▸ **THE PROBLEM**:
In your reply, write out each entry exactly as given.

▸ **MATERIAL SUPPLIED**:
(* ===== verification/Create.v ===== *)
(** * Creating processes (kernel/src/process/process.c)

    process_new, process_make_idle and process_set_stdfile: the process record, its
    stacks, the register frame the first switch to it restores, and the argument and
    environment strings laid out on the user stack.  Memory is an interface ([Space]);
    processes live in the store of [Procs]. *)
From S2P Require Import Prelude Mem CString CStdlib Procs Sched Space Elf.

(** From the build configuration (example.env). *)
Definition USER_STACK_TOP : Z := KERNEL_START.
Definition USER_STACK_SIZE : Z := 0x10000.
Definition ARGS_MAX_LEN : Z := 1024.
Definition ENVS_MAX_LEN : Z := 4096.
Definition DEFAULT_EFLAGS : Z := 0x202.

Definition PROCESS_SIZE : Z := 5200.
Definition FILE_DESCRIPTION_SIZE : Z := 24.
Definition REGS_SIZE : Z := 76.

(** Byte offsets in [regs_t]. *)
Definition gs : Z := 0.
Definition fs : Z := 4.
Definition es : Z := 8.
Definition ds : Z := 12.
Definition edi : Z := 16.
Definition esi : Z := 20.
Definition ebp : Z := 24.
Definition ebx : Z := 32.
Definition edx : Z := 36.
Definition ecx : Z := 40.
Definition eax : Z := 44.
Definition int_no : Z := 48.
Definition err_code : Z := 52.
Definition eip : Z := 56.
Definition cs : Z := 60.
Definition eflags : Z := 64.
Definition useresp : Z := 68.
Definition ss : Z := 72.

(** What creating a process asks of the file system, and what a block of the heap holds
    before anything is written to it. *)
Class ProcessFiles (E : Type) := {
  create_directory : E -> mem -> Z -> bool * E;      (** vfs_find_and_create_node(path, proc dir, &dir, CREATE | EXCLUSIVE, DIRECTORY): did it fail *)
  open_descriptor : E -> Z -> Z -> Z -> Z * E;       (** file_open(fde, node, mode): fde->node then *)
  retain_node : E -> Z -> E;                         (** node->refcount++ *)
  release_node : E -> Z -> E;                        (** node_sync, refcount--, vfs_cleanup_node_tree *)
  free_page_directory : E -> Z -> E;
  heap_process : E -> Z -> process;                  (** the bytes at an address as a process_t *)
  heap_nodes : E -> Z -> list Z;                     (** the node fields of the descriptors at an address *)
}.

(** ** Arguments *)

Section strings.
Context {E : Type} `{AddressSpaces E}.

(** i > 0 && src[i] == 0 && src[i - 1] == 0 *)
Definition double_null_at (e : E) (src i : Z) : outcome bool :=
  if 0 <? i then
    c ← load e (src + i);
    if c =? 0 then p ← load e (src + (i - 1)); Ret (p =? 0) else Ret false
  else Ret false.

Fixpoint copy_chars (e : E) (dest src i : Z) (n : nat) : outcome E :=
  match n with
  | O => Ret e
  | S n =>
      c ← load e (src + i);
      e ← store e (dest + i) c;
      last ← double_null_at e src i;
      if last : bool then Ret e else copy_chars e dest src (i + 1) n
  end.

Definition copy_double_null (e : E) (dest src max_len : Z) : outcome E :=
  if src =? 0 then Ret e else copy_chars e dest src 0 (Z.to_nat max_len).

▸ **ANSWER SECTION**:
(* ===== verification/Create.v ===== *)
(** * Creating processes (kernel/src/process/process.c)

    process_new, process_make_idle and process_set_stdfile: the process record, its
    stacks, the register frame the first switch to it restores, and the argument and
    environment strings laid out on the user stack.  Memory is an interface ([Space]);
    processes live in the store of [Procs]. *)
From S2P Require Import Prelude Mem CString CStdlib Procs Sched Space Elf.

(** From the build configuration (example.env). *)
Definition USER_STACK_TOP : Z := KERNEL_START.
Definition USER_STACK_SIZE : Z := 0x10000.
Definition ARGS_MAX_LEN : Z := 1024.
Definition ENVS_MAX_LEN : Z := 4096.
Definition DEFAULT_EFLAGS : Z := 0x202.

Definition PROCESS_SIZE : Z := 5200.
Definition FILE_DESCRIPTION_SIZE : Z := 24.
Definition REGS_SIZE : Z := 76.

(** Byte offsets in [regs_t]. *)
Definition gs : Z := 0.
Definition fs : Z := 4.
Definition es : Z := 8.
Definition ds : Z := 12.
Definition edi : Z := 16.
Definition esi : Z := 20.
Definition ebp : Z := 24.
Definition ebx : Z := 32.
Definition edx : Z := 36.
Definition ecx : Z := 40.
Definition eax : Z := 44.
Definition int_no : Z := 48.
Definition err_code : Z := 52.
Definition eip : Z := 56.
Definition cs : Z := 60.
Definition eflags : Z := 64.
Definition useresp : Z := 68.
Definition ss : Z := 72.

(** What creating a process asks of the file system, and what a block of the heap holds
    before anything is written to it. *)
Class ProcessFiles (E : Type) := {
  create_directory : E -> mem -> Z -> bool * E;      (** vfs_find_and_create_node(path, proc dir, &dir, CREATE | EXCLUSIVE, DIRECTORY): did it fail *)
  open_descriptor : E -> Z -> Z -> Z -> Z * E;       (** file_open(fde, node, mode): fde->node then *)
  retain_node : E -> Z -> E;                         (** node->refcount++ *)
  release_node : E -> Z -> E;                        (** node_sync, refcount--, vfs_cleanup_node_tree *)
  free_page_directory : E -> Z -> E;
  heap_process : E -> Z -> process;                  (** the bytes at an address as a process_t *)
  heap_nodes : E -> Z -> list Z;                     (** the node fields of the descriptors at an address *)
}.

(** ** Arguments *)

Section strings.
Context {E : Type} `{AddressSpaces E}.

(** i > 0 && src[i] == 0 && src[i - 1] == 0 *)
Definition double_null_at (e : E) (src i : Z) : outcome bool :=
  if 0 <? i then
    c ← load e (src + i);
    if c =? 0 then p ← load e (src + (i - 1)); Ret (p =? 0) else Ret false
  else Ret false.

Fixpoint copy_chars (e : E) (dest src i : Z) (n : nat) : outcome E :=
  match n with
  | O => Ret e
  | S n =>
      c ← load e (src + i);
      e ← store e (dest + i) c;
      last ← double_null_at e src i;
      if last : bool then Ret e else copy_chars e dest src (i + 1) n
  end.

Definition copy_double_null (e : E) (dest src max_len : Z) : outcome E :=
  if src =? 0 then Ret e else copy_chars e dest src 0 (Z.to_nat max_len).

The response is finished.